What happens to company assets after strike-off? Under Section 250 of the Companies Act, 2013, all property and rights of the company vest in the Central Government on dissolution. However, if NCLT orders revival under Section 252(3), those assets are deemed never to have vested in the Government. This makes revival essential for companies with immovable property, bank balances, GST/income tax refunds, or intellectual property.

Who can file a revival petition? The company itself (through its directors), any member or shareholder, any creditor (secured or unsecured), or legal heirs of deceased members in appropriate cases.

What is the difference between Section 252(1) and Section 252(3)? Section 252(1) allows any aggrieved person to appeal the RoC’s strike-off order within 3 years.
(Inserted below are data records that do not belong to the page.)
Fixpoint sources_loop (fuel : nat) (pending : list value) (seen : list loc) (sources : list (loc * object))
    : option (list (loc * object)) :=
  match fuel with
  | O => None
  | S fuel =>
      match pending with
      | [] => Some sources
      | v :: pending =>
          match isRecord v with
          | Some (l, o) =>
              if bool_decide (l ∈ seen) then sources_loop fuel pending seen sources
              else sources_loop fuel (pending ++ origins o) (l :: seen) (sources ++ [(l, o)])
          | None => sources_loop fuel pending seen sources
          end
      end
  end.

(** Every object is walked once and adds at most three values. *)
Definition walk_fuel : nat := 3 * size h + 2.

Definition getServerErrorSources (v : value) : list (loc * object) :=
  default [] (sources_loop walk_fuel [v] [] []).

(** ** Keys, status, cancellation *)

(** The key of an object's code.  The table is looked up as an object, which also has
    the members of [Object.prototype]; codes of their names are left out. *)
Definition message_key (o : object) : option jsstr :=
  match get_prop o "code" with
  | VStr code => snd <$> List.find (fun kv => kv.1 === code) serverErrorMessageKeys
  | _ => None
  end.

(** The loop stops behind an object that is safe to show. *)
Fixpoint find_key_until_safe (sources : list (loc * object)) : option jsstr :=
  match sources with
  | [] => None
  | (_, o) :: sources =>
      match message_key o with
      | Some key => Some key
      | None => if is_safe o then None else find_key_until_safe sources
      end
  end.

Definition getServerErrorMessageKey (v : value) : option jsstr := find_key_until_safe (getServerErrorSources v).

(** [xs.find(f)] for a function that yields something. *)
Fixpoint first_some {A B} (f : A -> option B) (xs : list A) : option B :=
  match xs with [] => None | x :: xs => match f x with Some y => Some y | None => first_some f xs end end.

Definition own_status (o : object) : option num :=
  match match isRecord (get_prop o "response") with
        | Some (_, response) => get_prop response "status"
        | None => get_prop o "status"
        end with
  | VNum n => Some n
  | _ => None
  end.

Definition getServerErrorStatus (v : value) : option num :=
  first_some (fun s => own_status s.2) (getServerErrorSources v).

Definition isServerErrorCancelled (v : value) : bool :=
  existsb (fun s => is_cancelled s.2 || match get_prop s.2 "name" with VStr n => n === js "AbortError" | _ => false end)
    (getServerErrorSources v).

(** ** Messages *)

Definition ascii_lower (s : jsstr) : jsstr := map (fun c => if is_upper c then (c + 32)%N else c) s.

(** [/^\s*(?:<!doctype|<html[\s>])/i] *)
Definition is_html (s : jsstr) : bool :=
  let start := ascii_lower (trim_start s) in
  starts_with (js "<!doctype") start
  || (starts_with (js "<html") start
      && match drop 5 start with c :: _ => is_space c || (c =? ch ">")%N | [] => false end).

(** [None] is [undefined]. *)
Definition messageText (v : value) : option jsstr :=
  match v with
  | VStr s => if negb (nonempty (trim s)) || (trim s === js "success") || is_html s then None else Some s
  | _ => None
  end.

Definition SOMETHING_WRONG : jsstr := js "Something went wrong!".

(** [a || b] of texts that may be absent. *)
Definition some_text (a b : option jsstr) : option jsstr :=
  match a with Some s => if nonempty s then a else b | None => b end.
(* ===== verification/ChannelForm.v ===== *)
(** * The channel form ([features/channels/lib/channel-form.ts])

    A channel is stored with two JSON texts, [setting] and [settings]; the form edits
    their fields one by one.  Here are the checks of the form, the transformation of
    a channel into form values and of form values into the payloads that create or
    update a channel.  Form values that the code casts from parsed JSON keep their
    unknown shape ([jsval]); an absent optional text is [None].  The URL parser of
    the platform is an argument. *)

From S2P Require Import Prelude JsString JsNumber JsValue JsJson JsonRoundtrip AdvancedCustom.

(** ** Constants *)

Definition is_type (type : num) (id : Z) : bool := num_eqb type (num_of_Z id).
Definition type_in (types : list Z) (type : num) : bool := existsb (is_type type) types.

Definition CHANNEL_TYPE_ADVANCED_CUSTOM : Z := 58.
Definition CHANNEL_TYPE_NEW_API : Z := 60.
Definition CHANNEL_STATUS_ENABLED : num := num_of_Z 1.

Definition MODEL_FETCHABLE_TYPES : list Z :=
  [1; 4; 14; 17; 20; 23; 24; 25; 26; 27; 31; 34; 35; 40; 42; 43; 47; 48; 57; 58; 59; 60].
Definition FIELD_PASSTHROUGH_TYPES : list Z := [1; 14; 57; 58; 59; CHANNEL_TYPE_NEW_API].
Definition OPENAI_FIELD_PASSTHROUGH_TYPES : list Z := [1; 57; 58; 59; CHANNEL_TYPE_NEW_API].
Definition CLAUDE_FIELD_PASSTHROUGH_TYPES : list Z := [14; 58; 59; CHANNEL_TYPE_NEW_API].

(** [isChannelProtocol] *)
Definition isChannelProtocol (value : jsval) : bool :=
  existsb (fun p => strict_eq value (JStr (js p)))
    ["openai-chat"; "openai-responses"; "anthropic"; "gemini"]%string.

(** [s || d] on optional texts *)
Definition or_text (s : option jsstr) (d : jsstr) : jsstr :=
  match s with Some s => if nonempty s then s else d | None => d end.

(** [!s?.trim()] *)
Definition blank (s : option jsstr) : bool := negb (nonempty (trim (default [] s))).

(** ** HTTP protocol and shards *)

Definition HTTP_PROTOCOL_AUTO : jsstr := js "auto".
Definition HTTP_PROTOCOL_HTTP1 : jsstr := js "http1".
Definition MAX_HTTP2_CONNECTION_SHARDS : num := num_of_Z 8.

Definition normalizeHttpProtocol (value : jsval) : jsstr :=
  let normalized := to_lower (trim (string_of_val (js_or value (JStr [])))) in
  if normalized === HTTP_PROTOCOL_HTTP1 then HTTP_PROTOCOL_HTTP1 else HTTP_PROTOCOL_AUTO.

(** [a < b] and [a > b] of a value and a number. *)
Definition less_than (v : jsval) (n : num) : bool := num_ltb (to_number v) n.
Definition greater_than (v : jsval) (n : num) : bool := num_ltb n (to_number v).

Definition one : num := num_of_Z 1.

Definition normalizeHttp2ConnectionShards (value : jsval) : jsval :=
  if is_nullish value || (match value with JNum n => is_nan n | _ => false end)
     || strict_eq value (JNum zero) then JNum one
  else if less_than value one then JNum one
  else if greater_than value MAX_HTTP2_CONNECTION_SHARDS then JNum MAX_HTTP2_CONNECTION_SHARDS
  else value.

(** The shards that go with a protocol. *)
Definition shards_of (protocol : jsstr) (shards : jsval) : jsval :=
  if protocol === HTTP_PROTOCOL_HTTP1 then JNum one else normalizeHttp2ConnectionShards shards.

(** ** Checks of JSON fields *)

(** [None]: [JSON.parse] throws. *)
Definition parseOptionalJson (value : option jsstr) : option jsval :=
  if blank value then Some JUndefined else json_parse (default [] value).

Definition isJsonObjectValue (value : jsval) : bool :=
  match value with JObj _ => true | _ => false end.

(** A check of the parsed value that accepts an absent one, and fails where it throws. *)
Definition parsed_satisfies (check : jsval -> bool) (value : option jsstr) : bool :=
  match parseOptionalJson value with
  | Some JUndefined => true
  | Some parsed => check parsed
  | None => false
  end.

Definition isOptionalJsonObject (value : option jsstr) : bool :=
  parsed_satisfies isJsonObjectValue value.

Definition isOptionalModelMapping (value : option jsstr) : bool :=
  parsed_satisfies (fun parsed =>
    isJsonObjectValue parsed && forallb (fun kv => is_string kv.2) (entries parsed)) value.

Definition is_status_code (n : num) : bool :=
  is_integer n && num_leb (num_of_Z 100) n && num_leb n (num_of_Z 599).

Definition isOptionalStatusCodeMapping (value : option jsstr) : bool :=
  parsed_satisfies (fun parsed =>
    isJsonObjectValue parsed
    && forallb (fun kv => is_status_code (number_of_text kv.1) && is_status_code (to_number kv.2))
         (entries parsed)) value.

(** A property that is a text and not blank. *)
Definition has_text (v : jsval) (key : string) : bool :=
  match prop v (js key) with JStr s => nonempty (trim s) | _ => false end.

Definition isCodexCredential (value : option jsstr) : bool :=
  parsed_satisfies (fun parsed =>
    isJsonObjectValue parsed && has_text parsed "access_token" && has_text parsed "account_id") value.

Definition isVertexJsonKey (value : option jsstr) : bool :=
  parsed_satisfies (fun parsed =>
    match parsed with
    | JArr items => forallb isJsonObjectValue items
    | _ => isJsonObjectValue parsed
    end) value.

(** The result of [new URL(text)]; [None] when it throws. *)
Record url := { url_protocol : jsstr; url_host : jsstr; url_hostname : jsstr; url_port : jsstr }.
Definition url_parser : Type := jsstr -> option url.

Definition SUPPORTED_PROXY_PROTOCOLS : list jsstr :=
  [js "http:"; js "https:"; js "socks5:"; js "socks5h:"].

(** [s.search(/[/?#]/)] *)
Definition is_suffix_start (c : N) : bool := ((c =? ch "/") || (c =? ch "?") || (c =? ch "#"))%N.

Definition isOptionalProxyURL (new_URL : url_parser) (value : option jsstr) : bool :=
  let trimmedValue := trim (default [] value) in
  if negb (nonempty trimmedValue) then true
  else
    match index_of (js "://") trimmedValue with
    | None | Some O => false
    | Some schemeSeparatorIndex =>
        let authorityAndSuffix := drop (schemeSeparatorIndex + 3) trimmedValue in
        let suffix := drop_while (fun c => negb (is_suffix_start c)) authorityAndSuffix in
        if nonempty suffix && (suffix !== js "/") then false
        else
          match new_URL trimmedValue with
          | Some parsedURL =>
              includes_str SUPPORTED_PROXY_PROTOCOLS (url_protocol parsedURL)
              && nonempty (url_hostname parsedURL) && (url_port parsedURL !== js "0")
          | None => false
          end
    end.
(* ===== verification/ChannelSave.v ===== *)
(** * Saving a channel and opening it again ([features/channels/lib/channel-form.ts])

    What the form of [ChannelForm] stores is read back by the form: the objects of
    [setting] and [settings] survive printing and parsing, the edits of an object
    that was saved before change nothing, and a saved form that is opened and saved
    again sends the same payload. *)

From S2P Require Import Prelude JsString JsNumber JsValue JsJson JsonRoundtrip AdvancedCustom ChannelForm.

(** ** Stored values *)

(** Absent, or something JSON holds. *)
Definition maybe_storable (v : jsval) : Prop := v = JUndefined \/ storable v.

Lemma prop_storable v k : storable v -> maybe_storable (prop v k).
Proof.
  intros Hv. unfold maybe_storable, prop, own. destruct v as [| | | | | |fs]; cbn; try by left.
  inversion Hv as [| | | | |? _ Hfs]; subst. destruct (assoc fs k) as [x|] eqn:Hx; [right|by left].
  cbn. by apply (Forall_assoc storable fs k x).
Qed.

Lemma js_or_storable v d : maybe_storable v -> storable d -> storable (js_or v d).
Proof. intros [->|Hv] Hd; unfold js_or; [done|]. by destruct (truthy v). Qed.

(** A route whose authentication the validation accepts. *)
Lemma storable_auth auth a : storable auth -> normalize_auth auth = Some a ->
  validateRouteAuth a = Ret None -> storable a.
Proof.
  unfold normalize_auth. destruct (truthy auth); [|done]. intros Hs [= <-] Hv.
  apply storable_literal; [by vm_compute|]. each_field.
  - destruct (prop_storable auth (js "type") Hs) as [Hu|]; [|done]. exfalso. revert Hv.
    unfold validateRouteAuth. cbn [truthy negb]. change (prop (JObj ((js "type", ?t) :: _)) (js "type")) with t.
    by rewrite Hu.
  - apply js_or_storable; [by apply prop_storable|constructor].
  - apply js_or_storable; [by apply prop_storable|constructor].
Qed.

Lemma storable_texts ms : storable (JArr (map JStr ms)).
Proof. constructor. induction ms; constructor; [constructor|done]. Qed.

Lemma storable_route i u c ms a : storable i -> storable c -> from_option storable True a ->
  storable (route_value i u c ms a).
Proof.
  intros Hi Hc Ha. assert (Hms : storable (JArr (map JStr ms))) by apply storable_texts.
  destruct ms as [|m ms], a as [a|]; apply storable_literal; try (by vm_compute); each_field.
Qed.

Section Stored_config.
Context (parse_url : jsstr -> option (jsstr * jsstr)).

(** What a turn of the validation accepts has an acceptable authentication. *)
Lemma check_route_auth index r s s' :
  check_route parse_url index r s = Ret (inr s') -> validateRouteAuth (prop r (js "auth")) = Ret None.
Proof.
  unfold check_route. intros H.
  repeat match goal with
         | H : obind _ _ = Ret _ |- _ => apply obind_Ret_inv in H as (? & ? & H)
         | H : (if ?b then _ else _) = Ret _ |- _ => destruct b; try discriminate H
         | H : match ?x with _ => _ end = Ret _ |- _ => destruct x eqn:?; try discriminate H
         end; congruence.
Qed.
(** One round on the section of its block. *)
Lemma step_here (before : statuses) bs b : (forall s, before s = section_status s bs) ->
  section_step errors configured before b (section b) = section_status (section b) (bs ++ [b]).
Proof.
  intros Hbefore. unfold section_step, block_status. rewrite Hbefore, status_error.
  unfold section_status at 1. rewrite !of_section_snoc, bool_decide_eq_true_2 by done. cbn [andb].
  destruct (has_error errors b); cbn [orb]; [rewrite set_status_here; by rewrite orb_true_r|]. rewrite orb_false_r.
  destruct (of_section (section b) (has_error errors) bs) eqn:Herror; cbn [negb andb];
    [by rewrite Hbefore; unfold section_status; rewrite Herror|].
  destruct (configured (block b)); [rewrite set_status_here; by rewrite orb_true_r|]. rewrite orb_false_r, Hbefore.
  unfold section_status. by rewrite Herror.
Qed.

Lemma step_other (before : statuses) bs b s : (forall s, before s = section_status s bs) -> section b <> s ->
  section_step errors configured before b s = section_status s (bs ++ [b]).
Proof.
  intros Hbefore Hne. unfold section_step, section_status. rewrite !of_section_snoc, (bool_decide_eq_false_2 (section b = s)) by done.
  cbn [andb]. rewrite !orb_false_r.
  assert (Hs := Hbefore s). unfold section_status in Hs. rewrite <- Hs.
  destruct (_ || _); [by apply set_status_other|done].
Qed.
(** [Refused]: an error is set on a field, in a section of the form.  [Sent]: the
    request was made; [Some] is the new text of the models, also set in the form. *)
Inductive submit_end :=
| Ignored
| NotAllowed
| Refused (field section : string) (message : jsstr)
| Declined
| Sent (new_models : option jsstr) (result : mutation_end).

(** [data] with other models; the code assigns the field. *)
Definition with_models (value : jsstr) (data : ChannelFormValues) : ChannelFormValues := {|
    name := name data; type := type data; base_url := base_url data; key := key data;
    openai_organization := openai_organization data; models := value; model_mapping := model_mapping data;
    test_model := test_model data; auto_ban := auto_ban data; status := status data;
    status_code_mapping := status_code_mapping data; tag := tag data; remark := remark data;
    setting := setting data; param_override := param_override data; header_override := header_override data;
    settings := settings data; advanced_custom := advanced_custom data; other := other data;
    multi_key_mode := multi_key_mode data; multi_key_type := multi_key_type data;
    batch_add_set_key_prefix_2_name := batch_add_set_key_prefix_2_name data; key_mode := key_mode data;
    force_format := force_format data; thinking_to_content := thinking_to_content data; proxy := proxy data;
    http_protocol := http_protocol data; http2_connection_shards := http2_connection_shards data;
    pass_through_body_enabled := pass_through_body_enabled data; system_prompt := system_prompt data;
    system_prompt_override := system_prompt_override data; pbr_prices := pbr_prices data;
    is_enterprise_account := is_enterprise_account data; vertex_key_type := vertex_key_type data;
    aws_key_type := aws_key_type data; azure_responses_version := azure_responses_version data;
    protocol := protocol data; allow_service_tier := allow_service_tier data;
    disable_store := disable_store data; allow_safety_identifier := allow_safety_identifier data;
    allow_include_obfuscation := allow_include_obfuscation data;
    allow_inference_geo := allow_inference_geo data; allow_speed := allow_speed data;
    claude_beta_query := claude_beta_query data;
    upstream_model_update_check_enabled := upstream_model_update_check_enabled data;
    upstream_model_update_auto_sync_enabled := upstream_model_update_auto_sync_enabled data;
    upstream_model_update_ignored_models := upstream_model_update_ignored_models data |}.

Definition send (d : dialog) (data : ChannelFormValues) (new_models : option jsstr) : prog answer submit_end :=
  let data := match new_models with Some value => with_models value data | None => data end in
  (run! result := mutate d data in Done (Sent new_models result))%prog.

Definition mapping_of (data : ChannelFormValues) : jsstr := default [] (model_mapping data).

(** The check of the mapping against the models, and the request. *)
Definition submit_models (d : dialog) (data : ChannelFormValues) : prog answer submit_end :=
  let normalizedModels := parseModelsString (models data) in
  if nonempty (trim (mapping_of data)) then
    let missingModels := findMissingModelsInMapping (mapping_of data) normalizedModels in
    if nonempty_list missingModels
       && hasModelConfigChanged normalizedModels (mapping_of data) (initialModels d) (initialModelMapping d)
    then
      (ask! confirmAction := ConfirmMissingModels missingModels in
       match confirmAction with
       | Cancel => Done Declined
       | Add => send d data (Some (formatModelsArray (dedupe (normalizedModels ++ missingModels))))
       | Submit => send d data None
       end)%prog
    else send d data None
  else send d data None.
Section 252(3) specifically allows the company, its members, or creditors to apply for revival within 20 years — and is available even after the 3-year window under Section 252(1) has expired.

Can I use CCFS-2026 after company revival? Yes. Once your company is revived and its status updated to “Active” on the MCA portal, you can file all pending Annual Returns (MGT-7/7A) and Financial Statements (AOC-4) under the Companies Compliance Facilitation Scheme, 2026 (CCFS-2026) by paying only 10% of accumulated additional fees. The scheme also provides immunity from prosecution under Sections 92 and 137 of the Companies Act, 2013. The scheme window is 15 April 2026 to 15 July 2026.

Which NCLT Bench should I file in? You must file before the Bench having jurisdiction over the registered office of the struck-off company. For companies registered in Rajasthan, the appropriate Bench is NCLT Jaipur. S Choudhary & Co. regularly files before NCLT Jaipur and coordinates with advocates at other Benches across India.

What documents are required for a revival petition? Certificate of Incorporation, MOA/AOA, copy of Official Gazette striking-off notification, petitioner’s affidavit, last available financial statements, director KYC (PAN, DIN, Aadhaar), Board Resolution (if the company itself is the petitioner), and supporting evidence of the ground for revival.